- [WHAT THIS TASK INVOLVES] A verbatim reproduction of the lines below, from the line containing "represents a map" through the line containing "nothing. *)", both ends included, is the whole required output.

(Stored items)
Lemma findname_lookup s l m nm :
  names_repr s l → names_map l m → skynet_handle_findname nm s = Some (default 0 (m !! nm)).
Proof.
  intros Hr Hm. unfold skynet_handle_findname. destruct (search_ok s l nm Hr) as (r & -> & Hs). simpl.
  destruct r as [n|b].
  - by rewrite (search_found _ _ _ _ _ Hm Hr Hs).
  - by rewrite (search_missing _ _ _ _ Hm Hs).
Qed.

Lemma namehandle_ok s l m h nm :
  names_repr s l → names_map l m → name_count s < MAX_SLOT_SIZE / 2 →
  match m !! nm with
  | Some _ => skynet_handle_namehandle h nm s = Some (None, s)
  | None => ∃ c n a l', skynet_handle_namehandle h nm s = Some (Some nm, set_names s c n a) ∧
      names_repr (set_names s c n a) l' ∧ names_map l' (<[nm := h]> m)
  end.
Proof.
  intros Hr Hm Hlim. unfold skynet_handle_namehandle, _insert_name.
  destruct (search_ok s l nm Hr) as (r & -> & Hs). simpl. destruct r as [n|b].
  { by rewrite (search_found _ _ _ _ _ Hm Hr Hs). }
  pose proof (search_missing _ _ _ _ Hm Hs) as Hno. rewrite Hno. rewrite (nr_count _ _ Hr) in Hlim.
  assert (Hb : Z.of_nat (Z.to_nat b) = b) by (destruct Hs; lia). rewrite <- Hb in Hs.
  destruct (insert_name_before_ok s l nm h (Z.to_nat b) Hr Hs) as (c & a & Hins & Hr'); [lia|].
  rewrite Hb in Hins. rewrite Hins. simpl. do 4 eexists. split_and!; [reflexivity|exact Hr'|].
  intros n' h'. unfold insert_at. rewrite elem_of_app, elem_of_cons.
  assert (Hl : ∀ x, x ∈ l ↔ x ∈ take (Z.to_nat b) l ∨ x ∈ drop (Z.to_nat b) l).
  { intros x. rewrite <- elem_of_app. by rewrite take_drop. }
  destruct (decide (n' = nm)) as [->|Hne].
  - rewrite lookup_insert_eq. split; [intros [= <-]; auto|].
    intros [Ht|[[= ->]|Ht]]; auto; exfalso;
      (assert (mk_name nm h' ∈ l) as Hx by (apply Hl; auto)); apply Hm in Hx; congruence.
  - rewrite lookup_insert_ne by done. rewrite (Hm n' h'), Hl. split; [tauto|].
    intros [?|[[= ? ?]|?]]; auto. congruence.
Qed.

Lemma retire_names s l m h :
  names_repr s l → names_map l m →
  ∃ j a l', compact_names (Z.to_nat (name_count s)) 0 0 h (name s) = Some (j, a) ∧
    (∀ s', name s' = a → name_count s' = j → name_cap s' = name_cap s → names_repr s' l') ∧
    names_map l' (filter (λ p, p.2 ≠ h) m).
Proof.
  intros [Hcnt Hcap Hlo Hle Hcells Hsort] Hm.
  destruct (compact_names_spec l 0 0 h (name s)) as (a & Hc & Hlen & _ & Hcells'); try lia.
  { intros k x Hx. by apply Hcells. }
  rewrite Hcnt, Nat2Z.id, Hc.
  pose proof (length_filter (λ x, hn_handle x ≠ h) l) as Hfl.
  do 2 eexists. exists (filter (λ x, hn_handle x ≠ h) l). split_and!; [reflexivity| |].
  - intros s' Ha Hn Hp. split; rewrite ?Ha, ?Hn, ?Hp; try lia; [|by apply (sorted_filter _ _ Hsort)].
    intros i x Hx. by apply Hcells'.
  - intros n h'. rewrite map_lookup_filter_Some, (Hm n h'), list_elem_of_filter. simpl. tauto.
Qed.

Lemma retire_ok ch s k h m l nm :
  table_wf ch s k → table_repr ch s m → names_repr s l → names_map l nm →
  ∃ s', skynet_handle_retire ch h s = Some (m !! h, s') ∧ table_wf ch s' k ∧
    match m !! h with
    | Some _ => table_repr ch s' (delete h m) ∧
        ∃ l', names_repr s' l' ∧ names_map l' (filter (λ p, p.2 ≠ h) nm)
    | None => s' = s
    end.
Proof.
  intros Hwf Hm Hr Hn. pose proof (grab_lookup _ _ _ Hwf m h Hm) as Hg.
  unfold skynet_handle_grab in Hg. unfold skynet_handle_retire.
  destruct (slot_get _ _ _ Hwf h) as (c & Hget & Hc). rewrite Hget in *. simpl in *.
  destruct c as [c|]; [|injection Hg as <-; eauto].
  destruct (Z.eqb_spec (ch c) h) as [<-|]; injection Hg as <-; [|eauto].
  pose proof (hash_range _ _ _ Hwf (ch c)) as Hhr. pose proof (hash_mod _ _ _ Hwf (ch c)) as Hhm.
  rewrite arr_set_some by done. simpl.
  destruct (retire_names s l nm (ch c) Hr Hn) as (j & a & l' & -> & Hr' & Hn'). simpl.
  rewrite Hhm in *. set (p := Z.to_nat (ch c mod 2 ^ k)) in *.
  assert (Hin : ∀ d, (∃ i, <[p:=None]> (slot s) !! i = Some (Some d)) ↔ in_table s d ∧ d ≠ c).
  { intros d. split.
    - intros [i Hi]. destruct (decide (i = p)) as [->|].
      { rewrite list_lookup_insert_eq in Hi by (subst p; lia). done. }
      rewrite list_lookup_insert_ne in Hi by done. split; [by eexists|]. intros ->.
      destruct (tw_slot _ _ _ Hwf i c Hi). subst p. lia.
    - intros [[i Hi] Hne]. exists i. rewrite list_lookup_insert_ne; auto. intros <-. congruence. }
  eexists; split; [reflexivity|]. split; [|split].
  - apply table_wf_ext. destruct Hwf as [? ? ? ? ? Hslot]. split; simpl; rewrite ?length_insert; auto.
    intros i d Hd. apply Hslot. destruct (decide (i = p)) as [->|].
    { rewrite list_lookup_insert_eq in Hd by (subst p; lia). done. }
    by rewrite list_lookup_insert_ne in Hd.
  - intros h d. unfold in_table. simpl. rewrite Hin.
    destruct (decide (h = ch c)) as [->|].
    + rewrite lookup_delete_eq. split; [done|]. intros [[Hd Hne] Heq]. apply (in_table_slot _ _ _ Hwf) in Hd.
      rewrite Heq in Hd. fold p in Hd. congruence.
    + rewrite lookup_delete_ne by done. rewrite (Hm h d). split; [|tauto].
      intros [? <-]. split_and!; auto. congruence.
  - exists l'. split; auto.
Qed.

Lemma register_repr ch ctx s m :
  storage_repr ch s m → has_room s → (∀ h, hs_ctx m !! h ≠ Some ctx) →
  ∃ h s', skynet_handle_register ch ctx s = Some (h, s') ∧
    h / 2 ^ 24 * 2 ^ 24 = harbor s ∧ 2 <= h mod 2 ^ 24 ∧ hs_ctx m !! h = None ∧
    storage_repr (set_handle ch ctx h) s' (mk_handles (<[h := ctx]> (hs_ctx m)) (hs_names m)) ∧
    harbor s' = harbor s.
Proof.
  intros [[k Hwf] Hm [l [Hr Hn]]] Hroom Hnew.
  assert (Hnin : ¬ in_table s ctx) by (intros Hi; eapply Hnew, Hm; eauto).
  destruct (register_ok ch ctx s k Hwf Hroom Hnin)
    as (h & s' & k' & Hreg & Hh & _ & _ & Hwf' & _ & Hin & Hne & Hc & Hcn & Hna & Hhb).
  destruct (tw_harbor _ _ _ Hwf) as [Hhm ?].
  exists (harbor s + h), s'. split_and!; auto; try dlia.
  { destruct (hs_ctx m !! (harbor s + h)) as [d|] eqn:E; auto. apply Hm in E as [? ?]. by edestruct Hne. }
  split; simpl; [by eexists| |exists l; split; auto; by eapply names_repr_ext].
  intros g d. rewrite Hin. destruct (decide (d = ctx)) as [->|Hd].
  - rewrite set_handle_eq. destruct (decide (g = harbor s + h)) as [->|].
    + rewrite lookup_insert_eq. tauto.
    + rewrite lookup_insert_ne by done. split; [by intros ?%Hnew|]. intros [_ ?]. congruence.
  - rewrite set_handle_ne by done. destruct (decide (g = harbor s + h)) as [->|].
    + rewrite lookup_insert_eq. split; [congruence|]. intros [[?|Hi] Hg]; [done|]. by edestruct Hne.
    + rewrite lookup_insert_ne by done. rewrite (Hm g d). tauto.
Qed.

(** C16. The handle storage refines its contract: from any state that
    represents a map of handles to contexts and a map of names to handles,
    every operation (registration while unwrapped handles are left, retiring,
    grabbing, finding and setting names) returns without a failed assertion or
    a bad access, gives the result the contract prescribes and leaves a state
    that represents the contract's next maps.  In particular a fresh handle is
    unused, retiring a handle removes exactly its context and its names, the
    bisection finds exactly the names bound, and growing the table loses
    nothing. *)
Theorem handle_storage_refines o ch s m :
  storage_repr ch s m → op_ok s m o →
  ∃ r ch' s' m', exec_op o ch s = Some (r, ch', s') ∧ spec_op (harbor s) m o r m' ∧
    storage_repr ch' s' m' ∧ harbor s' = harbor s.
Proof.
  intros Hrep Hok. pose proof Hrep as [[k Hwf] Hm [l [Hr Hn]]]. destruct o as [ctx|h|h|nm|h nm]; simpl.
  - destruct Hok as [Hroom Hnew]. destruct (register_repr _ _ _ _ Hrep Hroom Hnew) as (h & s' & -> & ? & ? & ? & ? & ?).
    simpl. do 4 eexists. split; [reflexivity|]. split; [by constructor|]. auto.
  - destruct (retire_ok _ _ _ h _ _ _ Hwf Hm Hr Hn) as (s' & Hret & Hwf' & Hs').
    assert (harbor s' = harbor s) as Hh.
    { revert Hret. unfold skynet_handle_retire. intros. bind_inv. destruct x as [c|]; simplify_eq/=; auto.
      destruct (_ =? _); simplify_eq/=; auto. bind_inv. destruct x0. simplify_eq/=. done. }
    rewrite Hret. destruct (hs_ctx m !! h) as [c|] eqn:E; simpl.
    + destruct Hs' as [Ht (l' & ? & ?)]. do 4 eexists. split; [reflexivity|].
      split; [by constructor|]. split; auto. split; eauto.
    + subst s'. do 4 eexists. split; [reflexivity|]. split; [by constructor|]. auto.
  - rewrite (grab_lookup _ _ _ Hwf _ h Hm). simpl. do 4 eexists. split; [reflexivity|]. split; [constructor|]. auto.
  - rewrite (findname_lookup _ _ _ nm Hr Hn). simpl. do 4 eexists. split; [reflexivity|]. split; [constructor|]. auto.
  - pose proof (namehandle_ok s l _ h nm Hr Hn Hok) as Hnh. destruct (hs_names m !! nm) as [g|] eqn:E.
    + rewrite Hnh. simpl. do 4 eexists. split; [reflexivity|]. split; [by constructor; rewrite E|]. auto.
    + destruct Hnh as (c & n & a & l' & -> & ? & ?). simpl. do 4 eexists. split; [reflexivity|].
      split; [by constructor|]. split; auto. split; eauto. exists k. by apply table_wf_ext.
Qed.

(** The storage made by [skynet_handle_init] is empty. *)
Lemma handle_init_repr ch hb : storage_repr ch (skynet_handle_init hb) (mk_handles ∅ ∅).
Proof.
  assert (Hnone : ∀ c, ¬ in_table (skynet_handle_init hb) c).
  { intros c [i [[=] _]%lookup_replicate_1]. }
  split.
  - exists 2. split; try done; simpl; try lia.
    + rewrite Z.shiftl_mul_pow2 by (by vm_compute). change HANDLE_REMOTE_SHIFT with 24.
      change 255 with (2 ^ 8 - 1). rewrite land_ones_mod by lia. unfold u32. dlia.
    + intros i c Hi. destruct (Hnone c). by eexists.
  - intros h c. simpl. split; [by intros ?%lookup_empty_Some|]. intros [[]%Hnone _].
  - exists []. split; [split; try done|].
    intros n h. simpl. split; [by intros ?%lookup_empty_Some|]. by intros ?%elem_of_nil.
Qed.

- [RESULT]
    represents a map of handles to contexts and a map of names to handles,
    every operation (registration while unwrapped handles are left, retiring,
    grabbing, finding and setting names) returns without a failed assertion or
    a bad access, gives the result the contract prescribes and leaves a state
    that represents the contract's next maps.  In particular a fresh handle is
    unused, retiring a handle removes exactly its context and its names, the
    bisection finds exactly the names bound, and growing the table loses
    nothing. *)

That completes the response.